What to produce → From the entries below, return every line that includes the word "then".

Records to use: Begin

Lemma select_small N m d needed :
  archives_ok m d -> roomy N m -> Z.of_nat (length (Archive.write_positions m)) < N ->
  Archive.select_archive_for_write_sized m needed < N.
Proof.
  intros Hok Hr Hn. pose proof (select_range m d needed Hok) as Hsel. unfold Archive.select_archive_for_write_sized in *.
  destruct (Archive.first_with_room _ _) as [id|] eqn:E; [|destruct (_ <? _); lia].
  apply first_with_room_open in E as [pos Hp].
  destruct Hok as [_ H2]. destruct (H2 id pos Hp) as [a Ha]. by apply (ro_archives N m Hr id a).
Qed.

Lemma entry_roomy N md5 io blte ekey m d r m' d' :
  (forall x, is_array 16 (md5 x)) -> archives_ok m d -> roomy N m -> Z.of_nat (length (Archive.write_positions m)) < N ->
  Archive.write_raw_content_with_ekey md5 io blte ekey m d = (r, m', d') ->
  roomy N m' /\ forall id off total, r = Ok (id, off, total) -> 480 <= off.
Proof.
  intros Hmd Hok Hr Hn. unfold Archive.write_raw_content_with_ekey. set (total := Z.of_nat _).
  destruct (2 ^ 32 <=? total) eqn:Et; [by intros [= <- <- <-]|]. apply Z.leb_gt in Et.
  set (id := Archive.select_archive_for_write_sized m total). pose proof (select_small N m d total Hok Hr Hn) as Hid. fold id in Hid.
  pose proof (select_range m d total Hok) as Hrange. fold id in Hrange.
  destruct (match Archive.archives m !! id with Some _ => _ | None => _ end) as [[r1 m1] d1] eqn:E1.
  assert (roomy N m1 /\ archives_ok m1 d1 /\ (r1 = Ok tt -> exists a, Archive.archives m1 !! id = Some a)) as (Hr1 & Hok1 & Ha1).
  { destruct (Archive.archives m !! id) as [a|] eqn:Ea; [injection E1 as <- <- <-; split_and!; try done; by exists a|].
    split; [by eapply roomy_create|].
    destruct (create_archive_spec md5 (fun x => proj1 (Hmd x)) (fun x => proj2 (Hmd x)) io id m d r1 m1 d1 Hok Ea Hrange E1) as ([X _] & _ & Y).
    split; [done|]. intros Er. destruct (Y Er) as (a & Ha & _). by exists a. }
  destruct r1 as [[]|e]; [|by intros [= <- <- <-]]. destruct (Ha1 eq_refl) as [a Ha].
  destruct (position_of m1 d1 id a Hok1 Ha) as (off & Hpos & Hoff & H63). rewrite Hpos. change (default 0 (Some off)) with off.
  pose proof (ro_positions N m1 Hr1 id off Hpos) as H480. set (data := LocalHeader.to_bytes _ ++ blte).
  destruct (Archive.write_to_archive io id off data m1 d1) as [[r2 m2] d2] eqn:E2.
  pose proof Hok1 as [A1 _]. destruct (A1 id a Ha) as [_ _ _ (content & Hc & _) _ _].
  pose proof (write_to_archive_spec io id off data m1 d1 a content Ha Hc ltac:(lia)) as Hw. rewrite E2 in Hw.
  pose proof (roomy_write N m1 d1 id a off data content r2 m2 d2 Hr1 Ha Hw) as Hr2.
  destruct r2 as [[]|e]; [|by intros [= <- <- <-]].
  assert (wrap64 (off + total) = off + total) as -> by (apply wrap_small; unfold in_u; lia).
  destruct (2 ^ 32 <=? off); intros [= <- <- <-]; (split; [apply roomy_position; [done|lia]|]); [done|].
  by intros ? ? ? [= <- <- <-].
Qed.
Lemma write_content_grows md5 zc lc lcd io data compress m d :
  archives_ok m d -> small_ids m -> Z.of_nat (length (Archive.write_positions m)) < 1000 ->
  grows data_names d (snd (Archive.write_content md5 zc lc lcd io data compress m d)).
Proof.
  intros Hok Hs Hn. unfold Archive.write_content, Archive.write_content_with_mode.
  destruct (Archive.compress_blte_with_mode _ _ _ _ _) as [blte|]; [|apply grows_refl].
  unfold Archive.write_raw_content, Archive.write_raw_content_with_ekey. destruct (2 ^ 32 <=? _); [apply grows_refl|].
  set (needed := Z.of_nat _). pose proof (select_below m d needed Hok Hs Hn) as Hid.
  set (id := Archive.select_archive_for_write_sized m needed) in *.
  assert (forall m1 d1 r1, match Archive.archives m !! id with Some _ => (Ok tt, m, d) | None => Archive.create_archive md5 io id m d end = (r1, m1, d1) ->
    grows data_names d d1) as Hcreate.
  { intros m1 d1 r1. destruct (Archive.archives m !! id); [intros [= <- <- <-]; apply grows_refl|]. intros E.
    pose proof (create_archive_grows data_names md5 io id m d ltac:(by exists id)) as H. by rewrite E in H. }
  destruct (match Archive.archives m !! id with Some _ => _ | None => _ end) as [[r1 m1] d1] eqn:E1.
  specialize (Hcreate m1 d1 r1 eq_refl). destruct r1 as [[]|]; [|exact Hcreate]. 
  match goal with |- context [Archive.write_to_archive ?a ?b ?c ?e ?f ?g] =>
    pose proof (write_to_archive_grows data_names a b c e f g) as Hw; destruct (Archive.write_to_archive a b c e f g) as [[r2 m2] d2] end.
  cbn [snd] in Hw. destruct r2 as [[]|]; [destruct (2 ^ 32 <=? _)|]; cbn [snd]; by eapply grows_trans.
Qed.

(** ** Directories that a restart understands *)

(** A name that [load_all] passes over. *)
Definition ignored (n : bytes) : Prop :=
  utf8_valid n = true -> IndexFile.parse_index_filename n = Ret None /\ IndexFile.parse_v5_index_filename n = Ret None.
(** [find_matching_chunk]: the common prefix, cut at the block size. *)
Fixpoint match_loop (n : nat) (old new : bytes) : nat :=
  match n, old, new with
  | S n, x :: old, y :: new => if x =? y then S (match_loop n old new) else O
  | _, _, _ => O
  end.

Definition find_matching_chunk (b : ZbsdiffBuilder) (old_pos new_pos : nat) : nat :=
  let max_size := Nat.min (Nat.min (max_diff_block_size b) (length (old_data b) - old_pos)) (length (new_data b) - new_pos) in
  match_loop max_size (drop old_pos (old_data b)) (drop new_pos (new_data b)).

Definition find_extra_chunk_size (b : ZbsdiffBuilder) (new_pos : nat) : nat :=
  Nat.min (length (new_data b) - new_pos) 256.

Definition diff_bytes (old new : bytes) : bytes := zip_with (fun o n => wrap8 (n - o)) old new.

(** The loop of [build_chunked_patch]; every round takes at least one byte of the new
    data. *)
Fixpoint chunked_loop (fuel : nat) (b : ZbsdiffBuilder) (old_pos new_pos : nat) : DiffResult :=
  match fuel with
  | O => {| control := []; diff_data := []; extra_data := [] |}
  | S fuel =>
      if (new_pos <? length (new_data b))%nat then
        let chunk_size := find_matching_chunk b old_pos new_pos in
        if (4 <=? chunk_size)%nat then
          let diff := diff_bytes (slice old_pos (old_pos + chunk_size) (old_data b)) (slice new_pos (new_pos + chunk_size) (new_data b)) in
          let r := chunked_loop fuel b (old_pos + chunk_size) (new_pos + chunk_size) in
          {| control := {| e_diff_size := Z.of_nat chunk_size; e_extra_size := 0; e_seek_offset := 0 |} :: control r;
             diff_data := diff ++ diff_data r; extra_data := extra_data r |}
        else
          let extra_chunk_size := find_extra_chunk_size b new_pos in
          let r := chunked_loop fuel b old_pos (new_pos + extra_chunk_size) in
          {| control := {| e_diff_size := 0; e_extra_size := Z.of_nat extra_chunk_size; e_seek_offset := Z.of_nat old_pos |} :: control r;
             diff_data := diff_data r;
             extra_data := slice new_pos (new_pos + extra_chunk_size) (new_data b) ++ extra_data r |}
      else {| control := []; diff_data := []; extra_data := [] |}
  end.

Record PatchAnalysis := { total_diff_bytes : nat; total_extra_bytes : nat; total_match_bytes : nat }.

Fixpoint analyze_loop (fuel : nat) (b : ZbsdiffBuilder) (old_pos new_pos : nat) (a : PatchAnalysis) : PatchAnalysis :=
  match fuel with
  | O => a
  | S fuel =>
      if (new_pos <? length (new_data b))%nat then
        let match_size := find_matching_chunk b old_pos new_pos in
        if (4 <=? match_size)%nat then
          analyze_loop fuel b (old_pos + match_size) (new_pos + match_size)
            {| total_diff_bytes := total_diff_bytes a + match_size; total_extra_bytes := total_extra_bytes a;
               total_match_bytes := total_match_bytes a + match_size |}
        else
          let extra_size := find_extra_chunk_size b new_pos in
          analyze_loop fuel b old_pos (new_pos + extra_size)
            {| total_diff_bytes := total_diff_bytes a; total_extra_bytes := total_extra_bytes a + extra_size;
               total_match_bytes := total_match_bytes a |}
      else a
  end.

Definition analyze_patch (b : ZbsdiffBuilder) : PatchAnalysis :=
  analyze_loop (length (new_data b)) b 0 0 {| total_diff_bytes := 0; total_extra_bytes := 0; total_match_bytes := 0 |}.

Section Codec.

Context (zlib_compress zlib_decompress : bytes -> option bytes).
Context (sort_in_place : bytes -> list Z).

Definition compress_zlib (data : bytes) : zresult bytes := ok_or (zlib_compress data) CompressionError.
Definition decompress_zlib (data : bytes) : zresult bytes := ok_or (zlib_decompress data) DecompressionError.

Definition from_compressed (data : bytes) : zresult ControlBlock :=
  decompressed ← decompress_zlib data;
  entries ← parse_entries (length decompressed) decompressed;
  match entries with [] => Err EmptyControlBlock | _ => Ok entries end.

Definition to_compressed (block : ControlBlock) : zresult bytes := compress_zlib (concat (entry_bytes <$> block)).

(** The header and the two compressed blocks it measures; the rest is the third. *)
Definition read_blocks (patch_data : bytes) : zresult (ZbsdiffHeader * bytes * bytes * bytes) :=
  '(header, rest) ← header_read patch_data;
  _ ← header_validate header;
  '(control_compressed, rest) ← read_exact (Z.to_nat (control_size header)) rest;
  '(diff_compressed, extra_compressed) ← read_exact (Z.to_nat (diff_size header)) rest;
  Ok (header, control_compressed, diff_compressed, extra_compressed).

Records to use: End

Expected output →
  | S n, x :: old, y :: new => if x =? y then S (match_loop n old new) else O
      if (new_pos <? length (new_data b))%nat then
        if (4 <=? chunk_size)%nat then
      if (new_pos <? length (new_data b))%nat then
        if (4 <=? match_size)%nat then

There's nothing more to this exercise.